◆ WHAT THE TASK REQUIRES
Work through the data below and copy out every line where "rating" is found.

◆ INPUT FOR THIS TASK
Content starts

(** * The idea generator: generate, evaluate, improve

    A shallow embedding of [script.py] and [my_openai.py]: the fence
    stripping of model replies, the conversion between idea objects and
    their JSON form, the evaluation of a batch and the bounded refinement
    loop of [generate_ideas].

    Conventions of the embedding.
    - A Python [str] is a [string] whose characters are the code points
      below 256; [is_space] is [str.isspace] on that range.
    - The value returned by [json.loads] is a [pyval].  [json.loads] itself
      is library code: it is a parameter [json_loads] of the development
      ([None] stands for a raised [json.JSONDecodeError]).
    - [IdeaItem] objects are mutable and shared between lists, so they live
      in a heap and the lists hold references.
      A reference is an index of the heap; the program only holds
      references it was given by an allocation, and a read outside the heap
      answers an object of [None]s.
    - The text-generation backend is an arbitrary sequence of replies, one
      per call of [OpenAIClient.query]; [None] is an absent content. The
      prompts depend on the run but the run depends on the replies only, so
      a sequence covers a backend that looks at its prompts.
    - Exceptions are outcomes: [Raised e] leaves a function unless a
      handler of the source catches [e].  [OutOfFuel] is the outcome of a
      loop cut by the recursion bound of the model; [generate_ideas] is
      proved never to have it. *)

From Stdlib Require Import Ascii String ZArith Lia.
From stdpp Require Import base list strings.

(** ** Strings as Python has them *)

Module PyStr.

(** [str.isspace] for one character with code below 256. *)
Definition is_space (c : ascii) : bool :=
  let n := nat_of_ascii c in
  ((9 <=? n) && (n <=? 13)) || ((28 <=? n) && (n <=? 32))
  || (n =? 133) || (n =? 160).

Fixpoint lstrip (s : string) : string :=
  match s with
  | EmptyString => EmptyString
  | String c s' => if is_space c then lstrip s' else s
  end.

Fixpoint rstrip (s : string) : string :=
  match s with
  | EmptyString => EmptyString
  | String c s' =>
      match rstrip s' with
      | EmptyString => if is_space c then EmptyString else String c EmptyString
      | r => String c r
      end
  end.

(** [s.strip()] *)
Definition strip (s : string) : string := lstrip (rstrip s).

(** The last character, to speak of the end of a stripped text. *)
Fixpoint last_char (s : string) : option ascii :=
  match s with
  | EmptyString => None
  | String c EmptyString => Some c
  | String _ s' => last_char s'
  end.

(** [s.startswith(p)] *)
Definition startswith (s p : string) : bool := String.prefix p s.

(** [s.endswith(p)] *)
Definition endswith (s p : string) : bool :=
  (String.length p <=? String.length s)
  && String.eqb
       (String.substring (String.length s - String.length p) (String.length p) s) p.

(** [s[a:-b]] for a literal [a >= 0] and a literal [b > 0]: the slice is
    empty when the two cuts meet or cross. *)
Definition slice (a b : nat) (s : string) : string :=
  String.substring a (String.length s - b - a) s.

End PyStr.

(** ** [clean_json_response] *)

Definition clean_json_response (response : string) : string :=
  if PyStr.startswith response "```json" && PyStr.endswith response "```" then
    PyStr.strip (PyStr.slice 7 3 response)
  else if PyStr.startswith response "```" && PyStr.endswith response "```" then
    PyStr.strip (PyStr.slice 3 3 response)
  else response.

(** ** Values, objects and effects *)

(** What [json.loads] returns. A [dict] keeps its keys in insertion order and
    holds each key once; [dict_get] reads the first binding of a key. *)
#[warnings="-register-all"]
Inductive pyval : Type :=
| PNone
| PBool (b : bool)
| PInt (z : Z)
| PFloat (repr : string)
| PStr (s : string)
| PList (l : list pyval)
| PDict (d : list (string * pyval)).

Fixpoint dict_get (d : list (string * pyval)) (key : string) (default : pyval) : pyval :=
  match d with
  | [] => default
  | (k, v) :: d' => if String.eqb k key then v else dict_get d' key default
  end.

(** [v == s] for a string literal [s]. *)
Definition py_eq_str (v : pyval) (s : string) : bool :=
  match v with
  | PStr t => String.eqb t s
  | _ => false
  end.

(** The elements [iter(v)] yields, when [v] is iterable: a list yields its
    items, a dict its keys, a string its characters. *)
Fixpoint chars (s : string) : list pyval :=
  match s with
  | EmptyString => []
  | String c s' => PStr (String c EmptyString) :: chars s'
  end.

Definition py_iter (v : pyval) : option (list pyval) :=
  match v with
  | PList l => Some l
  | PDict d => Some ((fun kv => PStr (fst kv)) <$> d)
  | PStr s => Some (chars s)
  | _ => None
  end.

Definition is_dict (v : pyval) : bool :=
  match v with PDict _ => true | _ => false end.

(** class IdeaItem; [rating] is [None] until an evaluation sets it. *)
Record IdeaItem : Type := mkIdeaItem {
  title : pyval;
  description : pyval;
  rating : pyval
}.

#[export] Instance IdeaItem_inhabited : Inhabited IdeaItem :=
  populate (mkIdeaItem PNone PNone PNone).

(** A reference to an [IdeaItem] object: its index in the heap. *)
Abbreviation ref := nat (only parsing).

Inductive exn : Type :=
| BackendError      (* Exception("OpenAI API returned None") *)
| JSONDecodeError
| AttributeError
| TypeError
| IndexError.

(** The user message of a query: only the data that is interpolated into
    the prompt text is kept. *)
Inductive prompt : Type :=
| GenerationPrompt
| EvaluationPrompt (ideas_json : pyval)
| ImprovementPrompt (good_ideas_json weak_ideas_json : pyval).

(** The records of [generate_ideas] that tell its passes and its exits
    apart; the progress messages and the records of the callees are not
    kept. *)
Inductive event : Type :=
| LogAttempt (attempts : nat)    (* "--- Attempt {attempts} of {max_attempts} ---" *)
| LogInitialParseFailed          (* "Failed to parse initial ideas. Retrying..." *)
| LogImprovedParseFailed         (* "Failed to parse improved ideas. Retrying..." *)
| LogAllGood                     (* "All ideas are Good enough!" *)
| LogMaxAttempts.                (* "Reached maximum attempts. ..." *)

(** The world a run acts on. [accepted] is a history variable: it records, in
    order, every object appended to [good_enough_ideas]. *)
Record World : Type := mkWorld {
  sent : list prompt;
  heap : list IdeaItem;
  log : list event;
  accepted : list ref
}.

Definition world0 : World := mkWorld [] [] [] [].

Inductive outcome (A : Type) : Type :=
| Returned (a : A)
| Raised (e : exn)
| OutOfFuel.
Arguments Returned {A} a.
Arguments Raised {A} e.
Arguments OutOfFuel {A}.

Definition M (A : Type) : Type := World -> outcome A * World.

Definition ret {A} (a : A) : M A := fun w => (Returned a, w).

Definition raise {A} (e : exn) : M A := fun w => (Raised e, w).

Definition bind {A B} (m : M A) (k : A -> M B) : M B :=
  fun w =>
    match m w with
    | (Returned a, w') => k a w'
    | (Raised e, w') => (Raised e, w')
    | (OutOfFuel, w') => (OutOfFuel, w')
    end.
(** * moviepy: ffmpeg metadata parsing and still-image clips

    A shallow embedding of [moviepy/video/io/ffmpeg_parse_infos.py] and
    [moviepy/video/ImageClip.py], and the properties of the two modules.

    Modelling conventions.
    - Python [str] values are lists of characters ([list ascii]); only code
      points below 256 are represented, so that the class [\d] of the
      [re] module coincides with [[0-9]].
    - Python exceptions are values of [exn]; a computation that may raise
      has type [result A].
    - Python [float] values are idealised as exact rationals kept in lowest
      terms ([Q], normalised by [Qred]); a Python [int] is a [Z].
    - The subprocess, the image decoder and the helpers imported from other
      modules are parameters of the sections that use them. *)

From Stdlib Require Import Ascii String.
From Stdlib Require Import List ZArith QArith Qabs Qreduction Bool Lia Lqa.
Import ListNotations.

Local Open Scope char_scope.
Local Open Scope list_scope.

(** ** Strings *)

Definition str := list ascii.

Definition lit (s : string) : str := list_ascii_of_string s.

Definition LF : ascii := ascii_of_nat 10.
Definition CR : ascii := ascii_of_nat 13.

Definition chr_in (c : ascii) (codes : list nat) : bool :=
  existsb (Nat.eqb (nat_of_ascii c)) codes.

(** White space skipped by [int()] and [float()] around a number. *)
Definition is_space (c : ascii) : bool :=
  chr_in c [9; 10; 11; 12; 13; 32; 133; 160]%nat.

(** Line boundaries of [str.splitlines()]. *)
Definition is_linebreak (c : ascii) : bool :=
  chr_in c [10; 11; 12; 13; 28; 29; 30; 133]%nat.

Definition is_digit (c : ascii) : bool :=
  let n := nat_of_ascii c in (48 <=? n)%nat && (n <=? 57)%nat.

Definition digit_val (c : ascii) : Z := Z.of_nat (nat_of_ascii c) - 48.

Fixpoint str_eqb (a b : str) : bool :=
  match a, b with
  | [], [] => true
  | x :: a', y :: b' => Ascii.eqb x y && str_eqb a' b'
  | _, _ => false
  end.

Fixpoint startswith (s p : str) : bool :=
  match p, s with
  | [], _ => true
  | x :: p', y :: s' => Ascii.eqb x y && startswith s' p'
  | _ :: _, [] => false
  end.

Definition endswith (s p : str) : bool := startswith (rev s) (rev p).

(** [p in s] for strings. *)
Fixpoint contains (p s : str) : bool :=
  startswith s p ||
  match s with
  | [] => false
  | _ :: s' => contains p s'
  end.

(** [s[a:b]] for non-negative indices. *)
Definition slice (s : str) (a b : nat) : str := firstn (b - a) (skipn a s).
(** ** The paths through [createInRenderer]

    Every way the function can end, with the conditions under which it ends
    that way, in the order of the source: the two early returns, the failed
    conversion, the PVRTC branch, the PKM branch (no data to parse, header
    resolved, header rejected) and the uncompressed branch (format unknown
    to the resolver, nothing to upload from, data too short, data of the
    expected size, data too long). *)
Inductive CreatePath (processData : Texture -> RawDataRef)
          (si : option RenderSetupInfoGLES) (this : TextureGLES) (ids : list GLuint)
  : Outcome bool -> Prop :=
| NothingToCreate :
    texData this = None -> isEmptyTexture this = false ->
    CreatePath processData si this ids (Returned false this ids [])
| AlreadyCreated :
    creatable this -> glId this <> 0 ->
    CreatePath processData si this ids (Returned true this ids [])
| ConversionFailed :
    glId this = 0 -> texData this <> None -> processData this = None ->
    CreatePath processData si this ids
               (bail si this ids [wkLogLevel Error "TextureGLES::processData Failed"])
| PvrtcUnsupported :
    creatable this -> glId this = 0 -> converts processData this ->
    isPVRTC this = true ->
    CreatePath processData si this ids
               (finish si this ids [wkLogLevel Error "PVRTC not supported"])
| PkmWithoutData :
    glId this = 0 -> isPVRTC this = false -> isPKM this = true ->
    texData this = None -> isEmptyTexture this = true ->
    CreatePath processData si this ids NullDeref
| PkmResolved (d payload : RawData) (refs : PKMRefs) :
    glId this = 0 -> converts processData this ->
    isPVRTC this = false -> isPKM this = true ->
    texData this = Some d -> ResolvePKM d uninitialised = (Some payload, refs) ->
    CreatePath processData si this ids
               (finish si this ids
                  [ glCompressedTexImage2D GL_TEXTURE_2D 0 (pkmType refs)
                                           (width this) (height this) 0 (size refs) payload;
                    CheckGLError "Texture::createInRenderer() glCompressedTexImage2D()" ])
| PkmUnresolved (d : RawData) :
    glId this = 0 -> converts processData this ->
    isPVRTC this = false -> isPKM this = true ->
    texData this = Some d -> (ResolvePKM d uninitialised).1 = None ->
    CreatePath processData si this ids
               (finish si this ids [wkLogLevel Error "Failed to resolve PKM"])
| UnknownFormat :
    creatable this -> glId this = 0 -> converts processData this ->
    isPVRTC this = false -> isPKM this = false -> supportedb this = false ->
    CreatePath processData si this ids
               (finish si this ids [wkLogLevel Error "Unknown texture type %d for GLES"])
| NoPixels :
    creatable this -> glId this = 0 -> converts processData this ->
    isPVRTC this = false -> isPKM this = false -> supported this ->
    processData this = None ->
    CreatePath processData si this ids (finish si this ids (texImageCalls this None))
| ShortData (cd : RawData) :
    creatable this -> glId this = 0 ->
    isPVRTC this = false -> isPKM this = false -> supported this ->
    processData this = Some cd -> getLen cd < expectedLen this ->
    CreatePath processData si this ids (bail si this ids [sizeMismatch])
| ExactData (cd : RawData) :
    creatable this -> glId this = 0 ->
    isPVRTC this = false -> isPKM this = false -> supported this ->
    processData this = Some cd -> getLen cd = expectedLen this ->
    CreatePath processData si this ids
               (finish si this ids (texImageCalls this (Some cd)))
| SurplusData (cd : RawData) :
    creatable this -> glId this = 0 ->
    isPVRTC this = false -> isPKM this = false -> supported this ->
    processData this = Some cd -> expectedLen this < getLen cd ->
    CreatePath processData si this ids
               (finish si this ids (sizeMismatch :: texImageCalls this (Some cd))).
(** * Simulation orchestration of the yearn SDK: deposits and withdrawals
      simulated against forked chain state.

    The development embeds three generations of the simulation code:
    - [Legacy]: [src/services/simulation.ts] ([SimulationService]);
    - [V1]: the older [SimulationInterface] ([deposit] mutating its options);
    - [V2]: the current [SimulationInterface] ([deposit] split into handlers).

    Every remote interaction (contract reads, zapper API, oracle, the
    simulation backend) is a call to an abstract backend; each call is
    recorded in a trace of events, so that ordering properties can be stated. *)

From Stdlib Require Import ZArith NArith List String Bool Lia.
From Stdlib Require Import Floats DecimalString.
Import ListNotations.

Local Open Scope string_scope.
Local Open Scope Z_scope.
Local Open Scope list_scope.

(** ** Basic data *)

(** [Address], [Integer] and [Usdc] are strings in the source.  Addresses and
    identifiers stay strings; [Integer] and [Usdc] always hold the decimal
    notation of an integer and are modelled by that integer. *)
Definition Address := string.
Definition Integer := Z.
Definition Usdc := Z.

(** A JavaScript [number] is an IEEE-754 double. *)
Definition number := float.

Content ends
Content starts

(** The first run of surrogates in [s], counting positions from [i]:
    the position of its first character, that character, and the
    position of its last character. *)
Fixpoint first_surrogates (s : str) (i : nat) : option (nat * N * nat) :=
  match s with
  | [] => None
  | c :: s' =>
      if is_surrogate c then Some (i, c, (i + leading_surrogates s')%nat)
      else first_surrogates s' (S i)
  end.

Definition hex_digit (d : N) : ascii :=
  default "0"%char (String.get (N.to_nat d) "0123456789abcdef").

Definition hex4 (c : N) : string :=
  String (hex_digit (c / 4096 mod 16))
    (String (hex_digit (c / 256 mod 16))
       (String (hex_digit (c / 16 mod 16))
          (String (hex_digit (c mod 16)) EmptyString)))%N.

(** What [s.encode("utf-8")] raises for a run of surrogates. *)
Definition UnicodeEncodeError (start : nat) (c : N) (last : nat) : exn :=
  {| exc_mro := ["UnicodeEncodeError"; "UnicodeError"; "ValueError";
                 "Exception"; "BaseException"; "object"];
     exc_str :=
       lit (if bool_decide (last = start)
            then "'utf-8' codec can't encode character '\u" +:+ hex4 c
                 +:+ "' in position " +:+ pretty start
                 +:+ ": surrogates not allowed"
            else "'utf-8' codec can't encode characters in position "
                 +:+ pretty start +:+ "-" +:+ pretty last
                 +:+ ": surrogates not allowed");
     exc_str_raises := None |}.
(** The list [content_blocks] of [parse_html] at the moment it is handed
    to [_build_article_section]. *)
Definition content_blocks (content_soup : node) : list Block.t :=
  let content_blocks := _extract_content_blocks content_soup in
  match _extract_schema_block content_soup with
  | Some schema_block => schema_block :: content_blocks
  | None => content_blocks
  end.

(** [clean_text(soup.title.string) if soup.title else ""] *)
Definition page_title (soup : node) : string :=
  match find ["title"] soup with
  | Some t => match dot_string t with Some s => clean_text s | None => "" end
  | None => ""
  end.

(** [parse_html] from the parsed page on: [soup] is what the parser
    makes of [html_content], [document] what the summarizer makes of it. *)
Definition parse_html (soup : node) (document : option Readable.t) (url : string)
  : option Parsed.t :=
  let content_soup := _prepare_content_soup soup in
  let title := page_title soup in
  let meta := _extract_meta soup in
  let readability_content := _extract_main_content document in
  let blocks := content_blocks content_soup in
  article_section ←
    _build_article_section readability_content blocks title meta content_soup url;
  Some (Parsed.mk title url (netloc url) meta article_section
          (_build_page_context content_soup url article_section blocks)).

Content ends
Content starts

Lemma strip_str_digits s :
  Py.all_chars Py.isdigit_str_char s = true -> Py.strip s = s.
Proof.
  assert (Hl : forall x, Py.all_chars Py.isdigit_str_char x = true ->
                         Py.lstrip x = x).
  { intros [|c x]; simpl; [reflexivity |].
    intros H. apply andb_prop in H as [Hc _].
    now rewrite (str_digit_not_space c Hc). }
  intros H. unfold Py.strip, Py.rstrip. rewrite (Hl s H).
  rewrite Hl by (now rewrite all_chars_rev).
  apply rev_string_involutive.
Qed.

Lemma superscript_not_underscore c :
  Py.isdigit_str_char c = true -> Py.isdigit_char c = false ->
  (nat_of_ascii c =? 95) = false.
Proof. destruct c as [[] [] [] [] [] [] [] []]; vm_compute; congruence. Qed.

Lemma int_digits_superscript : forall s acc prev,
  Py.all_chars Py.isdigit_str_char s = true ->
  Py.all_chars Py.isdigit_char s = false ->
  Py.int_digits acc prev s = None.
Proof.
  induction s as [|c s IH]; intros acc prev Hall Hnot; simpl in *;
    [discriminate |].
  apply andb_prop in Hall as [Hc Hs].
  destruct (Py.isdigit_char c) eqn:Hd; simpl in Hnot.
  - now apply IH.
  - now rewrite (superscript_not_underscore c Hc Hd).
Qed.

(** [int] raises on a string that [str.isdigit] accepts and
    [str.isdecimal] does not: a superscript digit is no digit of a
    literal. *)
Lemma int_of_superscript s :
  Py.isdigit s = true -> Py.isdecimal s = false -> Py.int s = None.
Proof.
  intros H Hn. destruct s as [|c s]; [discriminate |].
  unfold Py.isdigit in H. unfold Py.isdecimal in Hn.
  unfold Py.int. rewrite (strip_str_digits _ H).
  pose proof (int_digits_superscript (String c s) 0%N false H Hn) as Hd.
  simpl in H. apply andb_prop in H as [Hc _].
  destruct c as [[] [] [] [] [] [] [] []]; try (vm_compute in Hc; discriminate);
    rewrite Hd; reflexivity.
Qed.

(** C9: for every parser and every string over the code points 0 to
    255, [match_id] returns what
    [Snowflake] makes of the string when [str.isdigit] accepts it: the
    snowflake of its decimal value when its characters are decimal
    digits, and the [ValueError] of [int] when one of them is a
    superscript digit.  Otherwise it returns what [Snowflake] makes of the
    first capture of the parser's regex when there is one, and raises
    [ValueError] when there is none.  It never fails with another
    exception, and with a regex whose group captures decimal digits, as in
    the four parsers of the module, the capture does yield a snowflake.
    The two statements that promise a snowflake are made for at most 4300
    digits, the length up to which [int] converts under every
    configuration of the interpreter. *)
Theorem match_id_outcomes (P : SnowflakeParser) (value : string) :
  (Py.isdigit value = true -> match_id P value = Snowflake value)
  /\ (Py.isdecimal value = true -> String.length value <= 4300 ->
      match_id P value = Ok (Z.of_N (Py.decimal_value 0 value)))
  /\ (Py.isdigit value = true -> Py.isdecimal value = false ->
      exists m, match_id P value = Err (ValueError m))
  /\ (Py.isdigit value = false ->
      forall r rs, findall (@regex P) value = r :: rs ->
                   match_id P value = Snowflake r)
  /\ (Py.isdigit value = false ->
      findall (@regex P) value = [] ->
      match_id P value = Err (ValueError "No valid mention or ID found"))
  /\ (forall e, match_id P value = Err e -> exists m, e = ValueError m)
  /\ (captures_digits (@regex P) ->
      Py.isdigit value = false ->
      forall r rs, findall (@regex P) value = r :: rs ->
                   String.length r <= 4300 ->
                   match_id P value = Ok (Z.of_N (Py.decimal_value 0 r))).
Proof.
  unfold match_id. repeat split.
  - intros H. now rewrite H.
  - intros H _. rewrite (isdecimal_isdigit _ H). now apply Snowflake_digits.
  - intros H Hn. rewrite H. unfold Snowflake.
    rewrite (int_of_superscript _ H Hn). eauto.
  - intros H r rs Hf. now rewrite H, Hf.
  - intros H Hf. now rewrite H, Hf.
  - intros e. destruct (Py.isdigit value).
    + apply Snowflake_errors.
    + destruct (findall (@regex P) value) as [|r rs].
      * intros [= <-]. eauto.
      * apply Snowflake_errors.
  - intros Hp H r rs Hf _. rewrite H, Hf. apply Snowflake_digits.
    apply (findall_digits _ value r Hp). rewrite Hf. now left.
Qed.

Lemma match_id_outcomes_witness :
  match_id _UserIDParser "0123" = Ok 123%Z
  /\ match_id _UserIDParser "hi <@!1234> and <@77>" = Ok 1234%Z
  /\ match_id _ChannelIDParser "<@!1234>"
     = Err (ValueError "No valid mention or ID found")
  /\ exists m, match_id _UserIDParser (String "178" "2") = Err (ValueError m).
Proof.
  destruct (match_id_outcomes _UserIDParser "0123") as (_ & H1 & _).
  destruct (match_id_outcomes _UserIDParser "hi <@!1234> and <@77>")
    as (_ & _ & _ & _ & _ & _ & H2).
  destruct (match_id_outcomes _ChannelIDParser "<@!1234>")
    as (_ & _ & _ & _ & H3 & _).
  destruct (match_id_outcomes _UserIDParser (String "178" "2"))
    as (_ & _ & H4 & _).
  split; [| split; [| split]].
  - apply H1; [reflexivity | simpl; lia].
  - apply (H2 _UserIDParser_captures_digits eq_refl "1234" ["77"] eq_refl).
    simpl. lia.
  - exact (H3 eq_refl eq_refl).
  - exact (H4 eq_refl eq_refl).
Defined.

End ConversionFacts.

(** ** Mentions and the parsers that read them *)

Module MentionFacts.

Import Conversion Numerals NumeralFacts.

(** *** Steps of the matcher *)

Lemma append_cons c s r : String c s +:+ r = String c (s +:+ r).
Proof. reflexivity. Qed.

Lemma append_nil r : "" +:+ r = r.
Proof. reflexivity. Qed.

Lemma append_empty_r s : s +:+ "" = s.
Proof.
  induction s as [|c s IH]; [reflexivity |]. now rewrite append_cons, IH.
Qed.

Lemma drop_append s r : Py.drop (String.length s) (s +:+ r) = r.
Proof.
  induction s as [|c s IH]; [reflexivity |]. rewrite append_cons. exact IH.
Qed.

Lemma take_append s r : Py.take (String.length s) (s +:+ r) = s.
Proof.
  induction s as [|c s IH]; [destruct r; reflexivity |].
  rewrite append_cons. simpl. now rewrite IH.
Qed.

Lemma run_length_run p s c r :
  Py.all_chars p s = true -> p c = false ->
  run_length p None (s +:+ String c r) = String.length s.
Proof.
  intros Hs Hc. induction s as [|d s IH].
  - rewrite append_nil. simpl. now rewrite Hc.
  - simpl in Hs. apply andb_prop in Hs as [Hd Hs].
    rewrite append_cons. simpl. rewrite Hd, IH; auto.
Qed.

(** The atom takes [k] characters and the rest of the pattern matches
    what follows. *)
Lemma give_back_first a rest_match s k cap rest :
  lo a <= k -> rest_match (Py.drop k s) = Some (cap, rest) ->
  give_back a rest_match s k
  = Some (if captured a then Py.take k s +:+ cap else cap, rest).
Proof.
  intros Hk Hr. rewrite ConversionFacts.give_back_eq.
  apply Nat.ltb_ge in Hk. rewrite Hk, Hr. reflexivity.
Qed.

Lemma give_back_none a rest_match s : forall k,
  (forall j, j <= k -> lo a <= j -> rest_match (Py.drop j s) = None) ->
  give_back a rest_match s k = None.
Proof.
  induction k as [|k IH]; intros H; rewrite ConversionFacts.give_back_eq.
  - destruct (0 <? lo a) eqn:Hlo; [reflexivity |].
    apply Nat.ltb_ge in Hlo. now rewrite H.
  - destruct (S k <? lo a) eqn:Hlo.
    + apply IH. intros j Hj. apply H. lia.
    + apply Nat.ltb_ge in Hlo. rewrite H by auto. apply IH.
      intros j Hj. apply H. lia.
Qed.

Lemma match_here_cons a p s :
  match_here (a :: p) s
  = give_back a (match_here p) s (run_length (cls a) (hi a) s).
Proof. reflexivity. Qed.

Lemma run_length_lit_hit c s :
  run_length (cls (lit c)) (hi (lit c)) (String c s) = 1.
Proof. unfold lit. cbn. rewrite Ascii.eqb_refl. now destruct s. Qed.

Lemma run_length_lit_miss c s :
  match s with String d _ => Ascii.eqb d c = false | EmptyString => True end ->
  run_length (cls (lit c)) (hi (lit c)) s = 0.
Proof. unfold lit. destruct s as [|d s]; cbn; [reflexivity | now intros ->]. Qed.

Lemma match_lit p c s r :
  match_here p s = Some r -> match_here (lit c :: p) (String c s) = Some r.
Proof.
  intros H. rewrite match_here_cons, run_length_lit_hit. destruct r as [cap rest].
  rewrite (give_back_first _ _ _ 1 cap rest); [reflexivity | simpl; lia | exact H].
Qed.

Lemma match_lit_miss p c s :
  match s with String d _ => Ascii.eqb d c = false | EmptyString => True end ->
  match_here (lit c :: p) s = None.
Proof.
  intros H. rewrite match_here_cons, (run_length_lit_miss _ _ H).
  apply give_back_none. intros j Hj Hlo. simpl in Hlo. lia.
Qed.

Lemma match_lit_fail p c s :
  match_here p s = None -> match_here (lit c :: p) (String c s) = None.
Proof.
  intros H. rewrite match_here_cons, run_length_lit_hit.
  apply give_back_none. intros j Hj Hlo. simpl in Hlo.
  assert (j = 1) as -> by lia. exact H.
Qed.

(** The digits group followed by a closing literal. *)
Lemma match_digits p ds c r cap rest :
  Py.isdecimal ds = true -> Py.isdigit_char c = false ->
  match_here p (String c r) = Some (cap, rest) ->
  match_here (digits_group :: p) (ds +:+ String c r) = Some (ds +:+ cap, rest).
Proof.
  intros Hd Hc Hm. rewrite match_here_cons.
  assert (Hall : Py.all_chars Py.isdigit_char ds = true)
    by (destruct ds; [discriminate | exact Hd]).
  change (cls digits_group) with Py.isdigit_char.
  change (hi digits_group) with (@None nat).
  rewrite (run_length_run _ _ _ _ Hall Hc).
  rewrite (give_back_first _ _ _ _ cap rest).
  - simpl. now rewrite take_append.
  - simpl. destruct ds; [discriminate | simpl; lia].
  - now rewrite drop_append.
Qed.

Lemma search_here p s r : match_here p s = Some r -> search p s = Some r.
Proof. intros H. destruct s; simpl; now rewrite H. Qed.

Content ends

◆ RESULT OF THE EXERCISE
(** class IdeaItem; [rating] is [None] until an evaluation sets it. *)
  rating : pyval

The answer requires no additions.